Willem II’s early works are highly finished and carefully crafted. As he matured, his style broadened and he achieved his effects with a greater economy of brushstrokes. His palette also evolved from the earlier predominant grays and blues to the warmer browns of his English period. Willem II was also a draughtsman throughout his career, and he continuously executed highly detailed renderings of ships and other scenes as studies for his paintings. His ships are portrayed with an almost photographic accuracy, and are the most precise guides available for the appearance of 17th century ships. Willem van de Velde II enjoyed enormous success in his lifetime, with royal patronage from King Charles II of England.

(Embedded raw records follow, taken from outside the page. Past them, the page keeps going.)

(* ===== verification/Schedule.v ===== *)
(** Schedule: a phase of a distributed MapReduce job.

    Source: lab4-mapreduce/src/mapreduce/{schedule.go, worker.go, master.go,
    common_rpc.go}.

    The goroutines of [schedule] (one per task), of [forwardRegistrations] and of
    the workers run concurrently; a state holds where each of them is.  A step is an
    [event] of the scheduler or of a worker, and before it any number of the actions on the
    files of the tasks that are being executed, in any order; a run is a list of such
    [label]s.  The channel is unbuffered: receiving takes one of the goroutines that
    are blocked in a send ([pool] for registrations, [Offer] for workers handed
    back).  A call may fail at any moment, before or after the worker has executed
    it; the worker goes on with such a task on its own ([orphans]), also when the phase has
    returned and the next one has begun. *)
From Stdlib Require Import ZArith Lia.
From stdpp Require Import gmap strings list.
From S2P Require Import Prelude.
From S2P Require Import MapReduce.
Open Scope Z_scope.

(** ** common_rpc.go, worker.go: data *)
Record DoTaskArgs := mkArgs {
  JobName : string;
  File : string;
  Phase : jobPhase;
  TaskNumber : nat;
  NumOtherPhase : nat
}.

Record Parallelism := mkPar { now : Z; max : Z }.

Record Worker := mkWorker {
  nRPC : Z;
  nTasks : Z;
  concurrent : Z;
  parallelism : bool   (* the worker shares the [Parallelism] of its caller *)
}.

(** ** worker.go *)
Definition RunWorker (nRPC : Z) (par : bool) : Worker := mkWorker nRPC 0 0 par.

(** One turn of the accept loop: [None] when the listener is closed. *)
Definition accept (wk : Worker) : option Worker :=
  if decide (nRPC wk = 0) then None
  else Some (mkWorker (i64 (nRPC wk - 1)) (nTasks wk) (concurrent wk) (parallelism wk)).

Definition i32 (z : Z) : Z := (z + 2 ^ 31) mod 2 ^ 32 - 2 ^ 31.

(** The part of [DoTask] before the task itself; [concurrent] counts goroutines and
    stays far below the bounds of an int.  [None]: [log.Fatal]; the
    boolean says whether the worker pauses. *)
Definition DoTask_enter (wk : Worker) (p : Parallelism) : option (Worker * Parallelism * bool) :=
  let wk := mkWorker (nRPC wk) (i64 (nTasks wk + 1)) (concurrent wk + 1) (parallelism wk) in
  let nc := concurrent wk in
  if decide (nc > 1) then None
  else if parallelism wk then
    let now' := i32 (now p + 1) in
    let max' := if decide (now' > max p) then now' else max p in
    Some (wk, mkPar now' max', bool_decide (max' < 2))
  else Some (wk, p, false).

Definition DoTask_leave (wk : Worker) (p : Parallelism) : Worker * Parallelism :=
  let wk := mkWorker (nRPC wk) (nTasks wk) (concurrent wk - 1) (parallelism wk) in
  (wk, if parallelism wk then mkPar (i32 (now p - 1)) (max p) else p).

Definition Worker_Shutdown (wk : Worker) : Z * Worker :=
  (nTasks wk, mkWorker 1 (nTasks wk) (concurrent wk) (parallelism wk)).

(** ** schedule.go *)
Definition ntasks (mapFiles : list string) (nReduce : nat) (phase : jobPhase) : nat :=
  match phase with mapPhase => length mapFiles | reducePhase => nReduce end.

Definition n_other (mapFiles : list string) (nReduce : nat) (phase : jobPhase) : nat :=
  match phase with mapPhase => nReduce | reducePhase => length mapFiles end.

(** The arguments of a task; [mapFiles[number]] panics out of range. *)
Definition task_args (jobName : string) (mapFiles : list string) (nReduce : nat) (phase : jobPhase)
    (number : nat) : option DoTaskArgs :=
  f ← mapFiles !! number;
  Some (mkArgs jobName f phase number (n_other mapFiles nReduce phase)).

(** An execution whose call has failed. *)
Record Orphan := mkOrphan { o_worker : string; o_arg : DoTaskArgs; o_exec : Exec }.

(** Where the goroutine of a task is. *)
Inductive Task :=
| Idle                  (* created, not run yet *)
| Wait                  (* blocked in [<- registerChan] *)
| Sent (w : string)     (* in [call], not accepted by the worker *)
| Running (w : string) (e : Exec)  (* in [call], the worker is executing it *)
| Served (w : string)   (* in [call], the worker has executed it *)
| Offer (w : string)    (* [wg.Done] called, blocked in [registerChan <- worker] *)
| Fin.
#[export] Instance KeyValue_eq_dec : EqDecision KeyValue.
Proof. solve_decision. Defined.
#[export] Instance Exec_eq_dec : EqDecision Exec.
Proof. solve_decision. Defined.
#[export] Instance Task_eq_dec : EqDecision Task.
Proof. solve_decision. Defined.

Inductive Crash :=
| IndexPanic      (* [mapFiles[number]] *)
| WorkerFatal     (* more than one DoTask sent concurrently *)
| TaskPanic.      (* the task itself: modulus zero *)

Record Sched := mkSched {
  workers : list string;            (* mr.workers *)
  fwd : nat;                        (* i of forwardRegistrations *)
  pool : list string;               (* goroutines blocked in [ch <- w] *)
  tasks : list Task;
  orphans : list Orphan;            (* executions whose call has failed *)
  wks : gmap string Worker;
  par : Parallelism;
  files : Files;
  crash : option Crash;
  executed : list nat;              (* ghost: tasks executed to their end, in order *)
  dropped : list string             (* ghost: workers whose call failed *)
}.

Inductive event :=
| LRegister (w : string) (nrpc : Z) (p : bool)
| LForward
| LStart (i : nat)
| LRecvPool (i k : nat)
| LRecvOffer (i j : nat)
| LBegin (i : nat)
| LEnd (i : nat)
| LOk (i : nat)
| LRefused (i : nat)    (* the call fails and the worker has not seen it *)
| LLost (i : nat)       (* the call fails while or after the worker executes it *)
| LOrphanEnd (k : nat).

(** Who acts on the files: the execution of a task, or an orphan. *)
Inductive actor := ATask (i : nat) | AOrphan (k : nat).
Abbreviation label := (list actor * event)%type.

Section phase.
Context {J : Json} {RO : RangeOrder}.
Context (can_open : string → bool) (mapF : string → string → list KeyValue) (reduceF : string → list string → string).
Context (jobName : string) (mapFiles : list string) (nReduce : nat) (phase : jobPhase).

(** The body of [DoTask]: the switch on the phase, and the next action of what it runs. *)
Definition DoTask_start (arg : DoTaskArgs) : Exec := match Phase arg with mapPhase => XRead | reducePhase => XGather 0 ∅ end.
Definition DoTask_action (arg : DoTaskArgs) : Exec → Files → option (Exec * Files) :=
  match Phase arg with
  | mapPhase => doMap_action can_open (JobName arg) (TaskNumber arg) (File arg) (NumOtherPhase arg) mapF
  | reducePhase => doReduce_action can_open (JobName arg) (TaskNumber arg) (mergeName (JobName arg) (TaskNumber arg))
                     (NumOtherPhase arg) reduceF
  end.

(** [orph] runs on from the phase before. *)
Definition schedule_init (ws : list string) (orph : list Orphan) (wm : gmap string Worker) (p : Parallelism) (fs : Files) : Sched :=
  mkSched ws 0 [] (replicate (ntasks mapFiles nReduce phase) Idle) orph wm p fs None [] [].

Definition set_task (i : nat) (t : Task) (s : Sched) : Sched :=
  mkSched (workers s) (fwd s) (pool s) (<[i := t]> (tasks s)) (orphans s) (wks s) (par s) (files s) (crash s)
    (executed s) (dropped s).

Definition set_crash (c : Crash) (s : Sched) : Sched :=
  mkSched (workers s) (fwd s) (pool s) (tasks s) (orphans s) (wks s) (par s) (files s) (Some c)
    (executed s) (dropped s).

(** [mr.workers = append(mr.workers, args.Worker)]; the worker has been created
    by [RunWorker]. *)
Definition Register (w : string) (nrpc : Z) (p : bool) (s : Sched) : Sched :=
  mkSched (workers s ++ [w]) (fwd s) (pool s) (tasks s) (orphans s) (<[w := RunWorker nrpc p]> (wks s)) (par s) (files s)
    (crash s) (executed s) (dropped s).

Definition forwardRegistrations (s : Sched) : option Sched :=
  w ← workers s !! fwd s;
  Some (mkSched (workers s) (S (fwd s)) (pool s ++ [w]) (tasks s) (orphans s) (wks s) (par s) (files s) (crash s)
    (executed s) (dropped s)).

Definition start_task (i : nat) (s : Sched) : option Sched :=
  t ← tasks s !! i;
  match t, task_args jobName mapFiles nReduce phase i with
  | Idle, Some _ => Some (set_task i Wait s)
  | Idle, None => Some (set_crash IndexPanic s)
  | _, _ => None
  end.

Definition recv_pool (i k : nat) (s : Sched) : option Sched :=
  t ← tasks s !! i;
  w ← pool s !! k;
  match t with
  | Wait => Some (mkSched (workers s) (fwd s) (delete k (pool s)) (<[i := Sent w]> (tasks s)) (orphans s) (wks s)
                    (par s) (files s) (crash s) (executed s) (dropped s))
  | _ => None
  end.

Definition recv_offer (i j : nat) (s : Sched) : option Sched :=
  t ← tasks s !! i;
  t' ← tasks s !! j;
  match t, t' with
  | Wait, Offer w => Some (set_task i (Sent w) (set_task j Fin s))
  | _, _ => None
  end.

(** The worker accepts the connection and enters [DoTask]. *)
Definition begin_task (i : nat) (s : Sched) : option Sched :=
  t ← tasks s !! i;
  match t with
  | Sent w =>
      wk ← wks s !! w;
      wk ← accept wk;
      arg ← task_args jobName mapFiles nReduce phase i;
      match DoTask_enter wk (par s) with
      | None => Some (set_crash WorkerFatal s)
      | Some (wk, p, _) =>
          Some (mkSched (workers s) (fwd s) (pool s) (<[i := Running w (DoTask_start arg)]> (tasks s)) (orphans s) (<[w := wk]> (wks s)) p
                  (files s) (crash s) (executed s) (dropped s))
      end
  | _ => None
  end.

(** One action of an execution on the files; none after its end. *)
Definition set_files (ts : list Task) (orph : list Orphan) (fs : Files) (s : Sched) : Sched :=
  mkSched (workers s) (fwd s) (pool s) ts orph (wks s) (par s) fs (crash s) (executed s) (dropped s).

Definition orphan_action (k : nat) (orph : list Orphan) (fs : Files) : option (option (list Orphan * Files)) :=
  o ← orph !! k;
  if ended (o_exec o) then None
  else Some ('(e, fs) ← DoTask_action (o_arg o) (o_exec o) fs; Some (<[k := mkOrphan (o_worker o) (o_arg o) e]> orph, fs)).

Definition work (a : actor) (s : Sched) : option Sched :=
  match a with
  | ATask i =>
      t ← tasks s !! i;
      match t with
      | Running w e =>
          arg ← task_args jobName mapFiles nReduce phase i;
          if ended e then None
          else Some match DoTask_action arg e (files s) with
                    | None => set_crash TaskPanic s
                    | Some (e, fs) => set_files (<[i := Running w e]> (tasks s)) (orphans s) fs s
                    end
      | _ => None
      end
  | AOrphan k =>
      r ← orphan_action k (orphans s) (files s);
      Some match r with
           | None => set_crash TaskPanic s
           | Some (orph, fs) => set_files (tasks s) orph fs s
           end
  end.

Fixpoint works (acts : list actor) (s : Sched) : option Sched :=
  match acts with
  | [] => Some s
  | a :: acts' => match crash s with Some _ => None | None => s' ← work a s; works acts' s' end
  end.

(** The rest of [DoTask] on worker [w], after the task. *)
Definition finish_task (w : string) (ts : list Task) (orph : list Orphan) (ex : list nat) (s : Sched) : option Sched :=
  wk ← wks s !! w;
  let '(wk, p) := DoTask_leave wk (par s) in
  Some (mkSched (workers s) (fwd s) (pool s) ts orph (<[w := wk]> (wks s)) p (files s) (crash s) ex (dropped s)).

Definition end_task (i : nat) (s : Sched) : option Sched :=
  t ← tasks s !! i;
  match t with
  | Running w e => if ended e then finish_task w (<[i := Served w]> (tasks s)) (orphans s) (executed s ++ [i]) s else None
  | _ => None
  end.

Definition orphan_end (k : nat) (s : Sched) : option Sched :=
  o ← orphans s !! k;
  if ended (o_exec o) then finish_task (o_worker o) (tasks s) (delete k (orphans s)) (executed s) s else None.

(** [ok = true]: [wg.Done()], then the worker is offered again. *)
Definition reply_ok (i : nat) (s : Sched) : option Sched :=
  t ← tasks s !! i;
  match t with
  | Served w => Some (set_task i (Offer w) s)
  | _ => None
  end.

(** [ok = false]: the worker is forgotten, the loop goes on. *)
Definition forget_worker (i : nat) (w : string) (orph : list Orphan) (s : Sched) : Sched :=
  mkSched (workers s) (fwd s) (pool s) (<[i := Wait]> (tasks s)) (orph ++ orphans s) (wks s) (par s) (files s)
    (crash s) (executed s) (dropped s ++ [w]).

Definition call_refused (i : nat) (s : Sched) : option Sched :=
  t ← tasks s !! i;
  match t with Sent w => Some (forget_worker i w [] s) | _ => None end.

Definition call_lost (i : nat) (s : Sched) : option Sched :=
  t ← tasks s !! i;
  match t with
  | Running w e => arg ← task_args jobName mapFiles nReduce phase i; Some (forget_worker i w [mkOrphan w arg e] s)
  | Served w => Some (forget_worker i w [] s)
  | _ => None
  end.

Definition happen (l : event) (s : Sched) : option Sched :=
  match l with
  | LRegister w n p => Some (Register w n p s)
  | LForward => forwardRegistrations s
  | LStart i => start_task i s
  | LRecvPool i k => recv_pool i k s
  | LRecvOffer i j => recv_offer i j s
  | LBegin i => begin_task i s
  | LEnd i => end_task i s
  | LOk i => reply_ok i s
  | LRefused i => call_refused i s
  | LLost i => call_lost i s
  | LOrphanEnd k => orphan_end k s
  end.

(** One step; none after a crash.  When an action of a task panics the event does not
    happen. *)
Definition step (l : label) (s : Sched) : option Sched :=
  match crash s with
  | Some _ => None
  | None => s' ← works l.1 s; match crash s' with Some _ => Some s' | None => happen l.2 s' end
  end.

Fixpoint steps (ls : list label) (s : Sched) : option Sched :=
  match ls with
  | [] => Some s
  | l :: ls' => s' ← step l s; steps ls' s'
  end.

(** [wg.Wait()] returns: every task has called [wg.Done()]. *)
Definition wg_done (t : Task) : bool := match t with Offer _ | Fin => true | _ => false end.
Definition schedule_returns (s : Sched) : Prop := crash s = None ∧ forallb wg_done (tasks s) = true.
End phase.

(** ** master.go: killWorkers *)

(** What becomes of the Shutdown that is sent to a worker. *)
Inductive ShutdownFate := Answered | Unreachable | ReplyLost.

(** Every registered worker is sent a Shutdown, the [i]-th one with [fate i]; those that
    answer report the number of their tasks. *)
Fixpoint killWorkers (fate : nat → ShutdownFate) (ws : list string) (wm : gmap string Worker) : list Z * gmap string Worker :=
  match ws with
  | [] => ([], wm)
  | w :: ws =>
      let fate' i := fate (S i) in
      match wk ← wm !! w; accept wk, fate 0%nat with
      | None, _ | _, Unreachable => killWorkers fate' ws wm
      | Some wk, f =>
          let '(n, wk) := Worker_Shutdown wk in
          let '(ns, wm) := killWorkers fate' ws (<[w := wk]> wm) in
          (if f is Answered then n :: ns else ns, wm)
      end
  end.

Our painting, Dutch Ships in a Fresh Breeze off the Coast, is a remarkable example by the master from his early period and, in fact, it is one of his earliest dated known works; the artist was an astonishing fifteen years of age when he completed this piece. This marine painting documents the extent to which van de Velde was influenced by Vlieger and van Beyeren when he first executed large scale works, and is indicative of his developing genius. With the land still visible at the left background, the ships set sail for chartered territories on a turbulent sea with white-capped waves and billowy grey clouds above. The ship in the left foreground has been identified as either a galjoot or a wijdschip, port bow view. On the right is a small ship, starboard bow view, under the fore course and mizzen. This smaller ship is sailing the common Dutch flag at the main. Finally, in the far distance on the right of the picture plane is another galjoot or wijdschip. Less visibly, one can spot the sails of a few more ships. The boats tilt and turn, heightening the impending doom of the stormy atmosphere, though a shaft of sunlight falls across the area between two ships on the left hand side. The Dutch coast is shown in the left distance with fishing pinks on the shore; a square tower is also indicated in the dunes, probably the church tower of Egmond aan Zee. The composition is rendered with precise brushstrokes and fine details, especially notable in the whitecaps of the splashing water, the meticulous rigging on the ship masts and the wind blown sails.